Work instruction: Among the lines below, how many have the string "Tables" in them? Only the number is wanted.

Stored data
++++++++++++++++++++
(** The generated [create] followed by [finish], and the readers. *)
Class Tables := {
  finish_health : Health → list byte;
  root_as_health : list byte → option Health;
  finish_apply_request : ApplyRequest → list byte;
  finish_delete_request : DeleteRequest → list byte;
  finish_apply_response : ApplyResponseTable → list byte;
  root_as_apply_response : list byte → option ApplyResponseTable;
  finish_delete_response : DeleteResponseTable → list byte;
  root_as_delete_response : list byte → option DeleteResponseTable;
  finish_nodes_response : NodesResponse → list byte;
  root_as_nodes_response : list byte → option NodesResponse;
  finish_candidates_response : CandidatesResponse → list byte;
  root_as_candidates_response : list byte → option CandidatesResponse;
  finish_task_create_response : TaskCreateResponse → list byte;
  root_as_task_create_response : list byte → option TaskCreateResponse;
  finish_task_status_response : TaskStatusResponse → list byte;
  root_as_task_status_response : list byte → option TaskStatusResponse;
  finish_applied_manifest : AppliedManifest → list byte;
  root_as_applied_manifest : list byte → option AppliedManifest;
}.

(** What is built is read back, scalars being in range. *)
Class TablesLaws `{Messages, Tables} : Prop := {
  root_finish_apply_request r : in_u 32 (ar_replicas r) →
    root_as_apply_request (finish_apply_request r) = Some r;
  root_finish_delete_request r : root_as_delete_request (finish_delete_request r) = Some r;
  root_finish_apply_response r : root_as_apply_response (finish_apply_response r) = Some r;
  root_finish_delete_response r : root_as_delete_response (finish_delete_response r) = Some r;
  root_finish_nodes_response r : root_as_nodes_response (finish_nodes_response r) = Some r;
  root_finish_candidates_response r :
    root_as_candidates_response (finish_candidates_response r) = Some r;
  root_finish_task_create_response r : in_u 64 (tc_selection_window_ms r) →
    root_as_task_create_response (finish_task_create_response r) = Some r;
  root_finish_task_status_response r :
    root_as_task_status_response (finish_task_status_response r) = Some r;
  root_finish_applied_manifest r : in_u 64 (am_timestamp r) → in_u 32 (am_ttl_secs r) →
    in_i 8 (scheme_value (am_signature_scheme r)) → in_i 8 (operation_value (am_operation r)) →
    root_as_applied_manifest (finish_applied_manifest r) = Some r;
}.

(** ** Builders *)

Section builders.
Context `{Messages, Tables}.

Definition build_health (ok : bool) (status : string) : list byte :=
  finish_health {| health_ok := ok; health_status := Some status |}.

(** The request identifier is not set. *)
Definition build_capacity_request (cpu_milli memory_bytes storage_bytes replicas : Z) : list byte :=
  finish_capacity_request {| cr_request_id := None; cr_cpu_milli := cpu_milli;
    cr_memory_bytes := memory_bytes; cr_storage_bytes := storage_bytes; cr_replicas := replicas |}.

Definition build_apply_request (replicas : Z)
    (operation_id manifest_json origin_peer manifest_id : string) : list byte :=
  finish_apply_request {| ar_replicas := replicas; ar_operation_id := Some operation_id;
    ar_manifest_json := Some manifest_json; ar_origin_peer := Some origin_peer;
    ar_manifest_id := Some manifest_id |}.

Definition apply_response_bytes (ok : bool) (operation_id message : string) : list byte :=
  finish_apply_response {| at_ok := ok; at_operation_id := Some operation_id; at_message := Some message |}.

Definition build_delete_request (manifest_id operation_id origin_peer : string) (force : bool) :
    list byte :=
  finish_delete_request {| dr_manifest_id := Some manifest_id; dr_operation_id := Some operation_id;
    dr_origin_peer := Some origin_peer; dr_force := force |}.

Definition build_delete_response (ok : bool) (operation_id message manifest_id : string)
    (removed_workloads : list string) : list byte :=
  finish_delete_response {| dt_ok := ok; dt_operation_id := Some operation_id; dt_message := Some message;
    dt_manifest_id := Some manifest_id; dt_removed_workloads := Some removed_workloads |}.

Definition build_applied_manifest (id operation_id origin_peer : string)
    (owner_pubkey signature : list byte) (manifest_json manifest_kind : string)
    (labels : list (string * string)) (timestamp ttl_secs : Z) (content_hash : string) : list byte :=
  finish_applied_manifest
    {| am_id := Some id; am_operation_id := Some operation_id; am_origin_peer := Some origin_peer;
       am_owner_pubkey := Some owner_pubkey; am_signature_scheme := SIG_NONE;
       am_signature := Some signature; am_manifest_json := Some manifest_json;
       am_manifest_kind := Some manifest_kind;
       am_labels := Some ((λ kv, (Some kv.1, Some kv.2)) <$> labels);
       am_timestamp := timestamp; am_operation := APPLY; am_ttl_secs := ttl_secs;
       am_content_hash := Some content_hash |}.
Definition header_text (name : string) (hs : HeaderMap) : option string := hs !! name ≫= id.

(** The header, when it has a text; otherwise the peer of the envelope. *)
Definition extract_peer_id (hs : HeaderMap) (envelope : Envelope) : option string :=
  match header_text "x-peer-id" hs with
  | Some peer_id => Some peer_id
  | None => env_peer_id envelope
  end.

Definition get_peer_id_from_request (hs : HeaderMap) : option string := header_text "x-peer-id" hs.

Definition decode_field (field : option string) : list byte := default [] (field ≫= base64_decode).

Definition envelope_metadata (envelope : Envelope) : EnvelopeMetadata :=
  {| signing_pubkey := decode_field (env_pubkey envelope);
     kem_pubkey := decode_field (env_kem_pubkey envelope);
     meta_peer_id := env_peer_id envelope |}.

Definition BAD_REQUEST : Z := 400.
Definition UNAUTHORIZED : Z := 401.

Definition envelope_middleware (now : Z) h (request : Request) store :
    option admission * nonce_store :=
  let content_type := default "" (header_text "content-type" (headers request)) in
  if decide (content_type = "application/octet-stream") then
    match request_body request with
    | None => (Some (Rejected BAD_REQUEST), store)
    | Some body_bytes =>
        match root_as_envelope body_bytes with
        | Some envelope =>
            let '(r, store) := decrypt_request_envelope now h body_bytes store in
            (match r with
             | None => None
             | Some (Ok decrypted_payload) =>
                 Some (Forwarded (envelope_metadata envelope) (Some decrypted_payload))
             | Some (Err _) => Some (Rejected UNAUTHORIZED)
             end, store)
        | None => (Some (Forwarded no_metadata (Some body_bytes)), store)
        end
    end
  else (Some (Forwarded no_metadata (request_body request)), store).

(** ** Responses *)

Definition octet_stream (body : list byte) : Response :=
  {| content_type := "application/octet-stream"; response_body := body |}.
++++++++++++++++++++
Completed task: 3